Target shares fall after orders cut, prices amid inventory glut

Target shares fall after orders cut, prices amid inventory glut

Target said Tuesday it was canceling orders from vendors, particularly for homewares and apparel, and cutting prices further to clear stockpiled ahead of the critical fall and holiday shopping seasons.

The shares come after a pronounced shift in Americans’ spending from investing in their homes to money being spent on travel, dining out and dressier clothes – a shift that has come much faster than majors expected. retailers.

The speed at which Americans have moved away from pandemic-related spending has been laid bare in the latest quarterly financial reports from a number of major retailers. Target announced last month that its profit for the first fiscal quarter fell 52% from the same period last year.

Sales of big TVs and small kitchen appliances that Americans loaded up during the pandemic have faded, leaving Target with a bloated inventory it says needs to be cut to sell.

“This announcement is going to scare investors – especially the fact that it comes less than a month after Target announced its earnings – and it should probably make people a little nervous about Walmart and Kohl’s, but it looks like the problem is more company-specific than anything else,” said Adam Crisafulli of Vital Knowledge in a research note.

Target shares fell more than 7% in premarket trading. Shares of other retailers fell with him, with Walmart, Nordstrom and Macy’s falling between 2% and 4%.

Target declined to give a dollar amount of merchandise orders that are canceled and the depth of the discounts.

“The additional guidance is also creating nervousness as trading in some categories, such as home, has deteriorated further and faster since the first quarter results,” GlobalData chief executive Neil Saunders said in an email. . “It’s not unique to Target but, given the company’s over-inventory, it leaves it particularly exposed.”

In demand: Grocery and makeup

By aggressively eliminating junk, Target wants to make room for what’s currently in demand, including groceries and makeup products. But Target also faces significantly higher costs for everything from labor to transportation and shipping, and it will offset price drops where it can with higher prices for goods currently. required.

“Retail inventory is high,” Target CFO Michael Fiddelke told The Associated Press in a phone interview Monday. “And they certainly are for us, in some of the categories that we mis-predicted. We determined that acting aggressively was the right way to continue to fuel the business.”

Target works with suppliers to cover the costs of their suppliers whose orders are canceled. In some cases, some of the raw materials for certain products will instead be used for other products that are more in demand, Fiddelke said. Many canceled product orders have a long production lead time of nine months, he said.

Target also announced that it will add five distribution centers over the next two fiscal years.

Target said moving-related costs will hurt the current quarter’s bottom line. Target now expects its second-quarter operating margin rate to be about 2%, down from about 5.3% it had forecast last month.

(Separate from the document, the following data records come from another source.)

(** * QR code service: a shallow embedding of the Python sources

    Part I embeds the program, one module per source file:
    - [Py]          the fragment of Python's built-in [str], [bytes] and
                    exception behaviour the sources rely on;
    - [Re]          regular expressions, as [utils/validators.py] and
                    [models/requests.py] use them;
    - [Requests]    [models/requests.py];
    - [Validators]  [utils/validators.py];
    - [Config], [Clock], [Jose], [AuthModels], [AuthService]
                    [config.py], the clock, the token library,
                    [models/auth.py] and [services/auth.py];
    - [Http], [Middleware]  the HTTP exchange and [middleware/auth.py];
    - [Generator], [QrEndpoint], [App]
                    [services/qr_generator.py], [api/endpoints/qr.py]
                    and [main.py];
    - [Parameters], [TokenEndpoint]
                    the parameter check of [utils/validators.py] and
                    [api/endpoints/auth.py].

    Part II fixes the vocabulary of the statements, models of the library
    interfaces and sample inputs.  Part III holds the theorems. *)

From Stdlib Require Import String Ascii NArith ZArith Bool Lia Arith List.
From Stdlib Require Import DecimalNat DecimalString.
Import ListNotations.

Set Implicit Arguments.

(* ===================================================================== *)
(** * Part I. Definitions *)
(* ===================================================================== *)

(** ** Python values *)

Module Py.
Local Open Scope N_scope.

(** A Python [str] is a sequence of Unicode code points; [len] counts
    code points, not bytes. *)
Definition codepoint := N.
Definition str := list codepoint.

(** [bytes]: a sequence of integers below 256. *)
Definition bytes := list N.

(** A source literal (all literals of the repository are ASCII). *)
Definition lit (s : string) : str :=
  map N_of_ascii (list_ascii_of_string s).

(** The double quote, for f-strings that contain one. *)
Definition dq : str := [34].

Definition cp_eqb (a b : codepoint) : bool := N.eqb a b.

Fixpoint str_eqb (a b : str) : bool :=
  match a, b with
  | [], [] => true
  | x :: a', y :: b' => cp_eqb x y && str_eqb a' b'
  | _, _ => false
  end.

(** [s.startswith(p)] *)
Fixpoint startswith (s p : str) {struct p} : bool :=
  match p, s with
  | [], _ => true
  | c :: p', d :: s' => cp_eqb c d && startswith s' p'
  | _ :: _, [] => false
  end.

(** [s.startswith((p1, p2, ...))] *)
Definition startswith_any (s : str) (ps : list str) : bool :=
  existsb (startswith s) ps.

(** [sep.join(parts)] *)
Fixpoint join (sep : str) (parts : list str) : str :=
  match parts with
  | [] => []
  | [p] => p
  | p :: rest => p ++ sep ++ join sep rest
  end.

(** [s.split(sep)] for a one-character separator: every occurrence cuts. *)
Fixpoint split_on (sep : codepoint) (s : str) : list str :=
  match s with
  | [] => [[]]
  | c :: s' =>
      if cp_eqb c sep then [] :: split_on sep s'
      else match split_on sep s' with
           | [] => [[c]]
           | w :: ws => (c :: w) :: ws
           end
  end.

(** [str.isspace] for one character, which is also [\s] of the [re]
    module on [str] patterns: CPython's [_PyUnicode_IsWhitespace]. *)
Definition isspace (c : codepoint) : bool :=
  ((9 <=? c) && (c <=? 13)) || ((28 <=? c) && (c <=? 32))
  || (c =? 133) || (c =? 160) || (c =? 5760)
  || ((8192 <=? c) && (c <=? 8202))
  || (c =? 8232) || (c =? 8233) || (c =? 8239) || (c =? 8287)
  || (c =? 12288).
Lemma tdir_Ok d st st' :
  tdir st = (Ok d, st') →
  fs (world st) !! d = None ∧ (∃ c, d = tmp_path (tempdir (env (world st))) c) ∧
  ∃ rest, st' = add_tdir d (drawn rest (put_fs d Dir (log EvMkdtemp st))).
Proof.
  unfold tdir, tempfile_mkdtemp, bind, attempt, get_world, modify_world,
    modify_self, raise, ret.
  destruct (env_ok _ _ EvMkdtemp); [|done]. simpl.
  destruct (pick_fresh _ _ _) as [[p rest]|] eqn:Hp; [|done].
  intros [= <- <-]. apply pick_fresh_Some in Hp as [Hnone Hc].
  split; [done|]. split; [done|]. by exists rest.
Qed.

Lemma mount_Ok device mountpoint options type st st' :
  mount device mountpoint options type st = (Ok tt, st') →
  st' = add_mount mountpoint
          (log (EvRun (["mount"] ++
                       (match options with Some o => ["-o"; o] | None => [] end ++
                        match type with Some t => ["-t"; t] | None => [] end) ++
                       [device; mountpoint])) st).
Proof.
  unfold mount, command_runner_run, bind, attempt, modify_self. run_cases.
Qed.

Lemma setup_overlay_Ok dir st st' :
  setup_overlay dir st = (Ok tt, st') →
  ∃ d rest,
    fs (world st) !! d = None ∧ (∃ c, d = tmp_path (tempdir (env (world st))) c) ∧
    st' = overlay_state dir d rest st.
Proof.
  unfold setup_overlay. intros (d & st1 & Hd & Hrun)%bind_Ok.
  apply tdir_Ok in Hd as (Hnone & Hc & rest & ->).
  apply bind_Ok in Hrun as ([] & st2 & Hmk & Hmount). simpl in Hmk.
  apply bind_Ok in Hmk as ([] & st3 & Hw & Hmk).
  apply bind_Ok in Hmk as ([] & st4 & Hu & Hmk). injection Hmk as ->.
  apply os_mkdir_Ok in Hw as [_ ->]. apply os_mkdir_Ok in Hu as [_ ->].
  apply mount_Ok in Hmount as ->.
  exists d, rest. split; [done|]. split; [done|]. reflexivity.
Qed.

Ltac norm_events :=
  unfold events_since in *; simpl in *; rewrite <- ?app_assoc in *; simpl in *;
  rewrite ?drop_app_length in *.

Lemma lookup_insert_Dir (f : gmap string node) p q :
  f !! q = Some Dir → <[p := Dir]> f !! q = Some Dir.
Proof. intros Hq. rewrite lookup_insert. by case_decide. Qed.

For the second half of the year, Target expects an operating margin rate of around 6%, a rate it said would exceed the company’s average fall season performance in the years before. the pandemic.

Last month, Target expected its full-year operating margin rate to be around 6%. Target did not give a full new prediction. It also said it has secured additional space near US ports to store cargo to allow for more flexibility.

Target, however, continues to expect full-year revenue growth in the low to mid-single digit range and expects to maintain or gain market share for the year.